Going to ride it out


----------



## Milkman (Jan 21, 2021)

I’m not contributing anymore. Taking monthly distributions from both. I moved 5 years worth of distributions amount into stable/cash.


----------



## tr21 (Jan 21, 2021)

buy gas and oil stocks. with the dem's in control it will go up. i just bought $50k of cvx (chevron)


----------



## tr21 (Jan 21, 2021)

Milkman said:


> I’m not contributing anymore. Taking monthly distributions from both. I moved 5 years worth of distributions amount into stable/cash.


probably not a bad idea there


----------



## The Original Rooster (Jan 21, 2021)

Milkman said:


> I’m not contributing anymore. Taking monthly distributions from both. I moved 5 years worth of distributions amount into stable/cash.


That is certainly one advantage that age gives you. When you're still 10-12 years from retirement trying to maximize growth like me, it's hard to bring yourself to move it from stocks to money market/bonds/etc.


----------



## tr21 (Jan 21, 2021)

been selling out of the money options on my winners for some income. worst case i get called out with a bigger profit


----------



## AceOfTheBase (Jan 21, 2021)

tr21 said:


> been selling out of the money options on my winners for some income. worst case i get called out with a bigger profit


That's a clever way to do it. 
Back in the day, I was friends with a stock broker that specialized in income from covered calls. Course he made commission on both sides, that made him happy.


----------



## fishfryer (Jan 21, 2021)

RoosterTodd said:


> That is certainly one advantage that age gives you. When you're still 10-12 years from retirement trying to maximize growth like me, it's hard to bring yourself to move it from stocks to money market/bonds/etc.


Or when you're making more money than you thought possible a few years ago.


----------



## Buford_Dawg (Jan 21, 2021)

There is really no reason to move your 401k money from stocks, unless you are close to retirement.  Even if the market turns down, you will be buying low and reap the benefits once it goes back up.  It is cyclical as we know, heck we've seen a huge down/up cycle in 2020 alone.  Even at my age, late 50s, you have got to continue to invest a certain % is stocks or something that will grow your 401k so it will meet your retirement needs.  Make sure your portfolio is diverse and has a nice mixture of stable and growth per your age bracket and let it ride.  As you move closer to your retirment age, then most of your contributing and portfolio should lean to the stable side, but still got to have some growth there.  Unless your portfolio is large enough already to meet all your retirement financial needs, then stabilize it all.


----------



## Milkman (Jan 21, 2021)

I would suggest considering target date funds. Example target date 2030 for someone planning to retire in 10 years. 
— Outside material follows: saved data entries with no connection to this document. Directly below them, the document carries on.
Lemma find_matching_returns_catalog_id_witness :
  1 ∈ business_ids Examples.harbor_catalog.
Proof.
  apply (proj1 (find_matching_returns_catalog_id
                  {| events := []; db_businesses := Examples.harbor_catalog |} init
                  (Some "Gin Joint Party"%string) (Some "123 Main St"%string)) 1).
  vm_compute. reflexivity.
Defined.

End IndexSpec.

(** ** The rows of a run and the runs over all sources *)

Module RunSpec.
Import PyStr EventImporter EventImporterSources.

Lemma find_matching_same_tables self self' name loc :
  same_tables self self' ->
  _find_matching_business self' name loc = _find_matching_business self name loc.
Proof.
  intros (_ & _ & Hn & Hl & Hk).
  unfold _find_matching_business, method1, method2, method3, method4,
    keyword_fallback, potential_matches.
  rewrite Hn, Hl, Hk. reflexivity.
Qed.

Lemma rows_of_same_tables self self' scraper adm : forall first,
  same_tables self self' ->
  rows_of self' scraper first adm = rows_of self scraper first adm.
Proof.
  intros first Hs. revert first.
  induction adm as [|e adm IH]; intros first; cbn [rows_of]; [reflexivity|].
  destruct (or_none (get_Name e)); [|apply IH].
  rewrite IH. f_equal. unfold row_of. f_equal.
  by apply find_matching_same_tables.
Qed.

Lemma process_event_new_row scraper next_id self acc e name d :
  event_key e = Some (name, d) -> (name, d) ∉ existing_events self ->
  let row := row_of self scraper (next_id + imported_count self) name e in
  process_event scraper next_id (self, acc) e
  = (count_import (bool_decide (row_business_id row <> None)) self, acc ++ [row]).
Proof.
  unfold event_key, process_event. destruct (or_none (get_Name e)); [|discriminate].
  intros [= -> <-] Hnew. destruct (decide _); [contradiction|]. reflexivity.
Qed.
The managers of these funds adjust the funds as needed to proper amounts of stock/bond/cash for an investor in that age group.


----------



## jicard3 (Jan 21, 2021)

I've got a ways to go before retirement. My portfolio is diverse and I plan to keep pouring it in there. Right now I don't see downturns as a bad thing, I see them as opportunities to acquire more shares on the cheap and establish a new "bottom". It'll make the upturn that much better for me.


----------



## tr21 (Jan 21, 2021)

Milkman said:


> I would suggest considering target date funds. Example target date 2030 for someone planning to retire in 10 years.
> 
> The managers of these funds adjust the funds as needed to proper amounts of stock/bond/cash for an investor in that age group.


yep, thats what i tell people who dont understand the market


----------



## tr21 (Jan 21, 2021)

AceOfTheBase said:


> That's a clever way to do it.
> Back in the day, I was friends with a stock broker that specialized in income from covered calls. Course he made commission on both sides, that made him happy.


i am retired but a gambler.  you can leave you money in your 401k after you retire to avoid taxes on it. now days commissions even on options is almost nothing, i'm with fidelity and its like $10-20 a contract. i own good stocks now like nvda ($540 a share) 300 shares and sold feb 19 $565 calls on it today for 14.50 which made me $4150. my cost on the shares is $523. so even if i get called out on them i do good. if you know options and own good stocks its a smart play right now !!! and the total commission on it was $2


----------



## Milkman (Jan 21, 2021)

tr21 said:


> yep, thats what i tell people who dont understand the market



Agreed. I neither understand the market or have any desire to learn. 
I retired last year and will probably leave my funds in Target 2020 accounts as long as they exist.


----------



## tr21 (Jan 21, 2021)

Milkman said:


> Agreed. I neither understand the market or have any desire to learn.
> I retired last year and will probably leave my funds in Target 2020 accounts as long as they exist.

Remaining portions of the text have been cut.